→ **WORK INSTRUCTION**: Exactly as it appears, restate the whole listing.

→ **DATA FOR ANALYSIS**:
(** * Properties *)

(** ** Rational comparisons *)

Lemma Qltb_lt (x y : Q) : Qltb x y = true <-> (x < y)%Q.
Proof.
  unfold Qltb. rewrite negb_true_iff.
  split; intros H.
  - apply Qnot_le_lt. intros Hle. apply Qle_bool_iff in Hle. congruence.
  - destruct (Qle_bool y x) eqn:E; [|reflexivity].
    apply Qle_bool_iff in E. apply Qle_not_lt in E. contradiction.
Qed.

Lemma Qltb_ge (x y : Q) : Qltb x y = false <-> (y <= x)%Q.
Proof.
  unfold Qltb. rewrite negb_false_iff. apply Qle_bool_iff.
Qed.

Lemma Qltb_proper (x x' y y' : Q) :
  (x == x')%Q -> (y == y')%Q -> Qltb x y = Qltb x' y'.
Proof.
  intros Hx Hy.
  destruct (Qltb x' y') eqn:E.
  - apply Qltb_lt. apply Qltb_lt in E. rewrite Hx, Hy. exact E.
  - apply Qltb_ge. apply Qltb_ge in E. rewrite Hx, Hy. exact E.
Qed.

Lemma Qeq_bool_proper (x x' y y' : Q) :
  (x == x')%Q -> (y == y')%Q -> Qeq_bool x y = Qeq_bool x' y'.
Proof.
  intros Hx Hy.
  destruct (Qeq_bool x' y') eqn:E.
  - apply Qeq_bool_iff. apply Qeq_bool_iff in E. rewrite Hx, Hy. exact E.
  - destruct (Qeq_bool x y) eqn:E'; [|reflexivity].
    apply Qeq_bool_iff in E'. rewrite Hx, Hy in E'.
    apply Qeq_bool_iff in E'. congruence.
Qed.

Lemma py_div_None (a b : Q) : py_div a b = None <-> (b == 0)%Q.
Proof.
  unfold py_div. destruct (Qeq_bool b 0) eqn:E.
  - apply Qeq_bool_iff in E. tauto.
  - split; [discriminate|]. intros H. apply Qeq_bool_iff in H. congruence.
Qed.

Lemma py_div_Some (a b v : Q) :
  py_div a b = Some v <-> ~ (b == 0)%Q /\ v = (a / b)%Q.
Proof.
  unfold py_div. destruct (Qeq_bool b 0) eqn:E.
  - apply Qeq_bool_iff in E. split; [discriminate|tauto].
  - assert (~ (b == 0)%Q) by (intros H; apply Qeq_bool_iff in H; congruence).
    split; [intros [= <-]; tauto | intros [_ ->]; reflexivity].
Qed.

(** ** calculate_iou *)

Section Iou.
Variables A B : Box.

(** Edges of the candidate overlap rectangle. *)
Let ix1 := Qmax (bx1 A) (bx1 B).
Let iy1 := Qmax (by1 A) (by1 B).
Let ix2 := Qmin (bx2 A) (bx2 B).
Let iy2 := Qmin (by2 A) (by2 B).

→ **TASK ANSWER**:
(** * Properties *)

(** ** Rational comparisons *)

Lemma Qltb_lt (x y : Q) : Qltb x y = true <-> (x < y)%Q.
Proof.
  unfold Qltb. rewrite negb_true_iff.
  split; intros H.
  - apply Qnot_le_lt. intros Hle. apply Qle_bool_iff in Hle. congruence.
  - destruct (Qle_bool y x) eqn:E; [|reflexivity].
    apply Qle_bool_iff in E. apply Qle_not_lt in E. contradiction.
Qed.

Lemma Qltb_ge (x y : Q) : Qltb x y = false <-> (y <= x)%Q.
Proof.
  unfold Qltb. rewrite negb_false_iff. apply Qle_bool_iff.
Qed.

Lemma Qltb_proper (x x' y y' : Q) :
  (x == x')%Q -> (y == y')%Q -> Qltb x y = Qltb x' y'.
Proof.
  intros Hx Hy.
  destruct (Qltb x' y') eqn:E.
  - apply Qltb_lt. apply Qltb_lt in E. rewrite Hx, Hy. exact E.
  - apply Qltb_ge. apply Qltb_ge in E. rewrite Hx, Hy. exact E.
Qed.

Lemma Qeq_bool_proper (x x' y y' : Q) :
  (x == x')%Q -> (y == y')%Q -> Qeq_bool x y = Qeq_bool x' y'.
Proof.
  intros Hx Hy.
  destruct (Qeq_bool x' y') eqn:E.
  - apply Qeq_bool_iff. apply Qeq_bool_iff in E. rewrite Hx, Hy. exact E.
  - destruct (Qeq_bool x y) eqn:E'; [|reflexivity].
    apply Qeq_bool_iff in E'. rewrite Hx, Hy in E'.
    apply Qeq_bool_iff in E'. congruence.
Qed.

Lemma py_div_None (a b : Q) : py_div a b = None <-> (b == 0)%Q.
Proof.
  unfold py_div. destruct (Qeq_bool b 0) eqn:E.
  - apply Qeq_bool_iff in E. tauto.
  - split; [discriminate|]. intros H. apply Qeq_bool_iff in H. congruence.
Qed.

Lemma py_div_Some (a b v : Q) :
  py_div a b = Some v <-> ~ (b == 0)%Q /\ v = (a / b)%Q.
Proof.
  unfold py_div. destruct (Qeq_bool b 0) eqn:E.
  - apply Qeq_bool_iff in E. split; [discriminate|tauto].
  - assert (~ (b == 0)%Q) by (intros H; apply Qeq_bool_iff in H; congruence).
    split; [intros [= <-]; tauto | intros [_ ->]; reflexivity].
Qed.

(** ** calculate_iou *)

Section Iou.
Variables A B : Box.

(** Edges of the candidate overlap rectangle. *)
Let ix1 := Qmax (bx1 A) (bx1 B).
Let iy1 := Qmax (by1 A) (by1 B).
Let ix2 := Qmin (bx2 A) (bx2 B).
Let iy2 := Qmin (by2 A) (by2 B).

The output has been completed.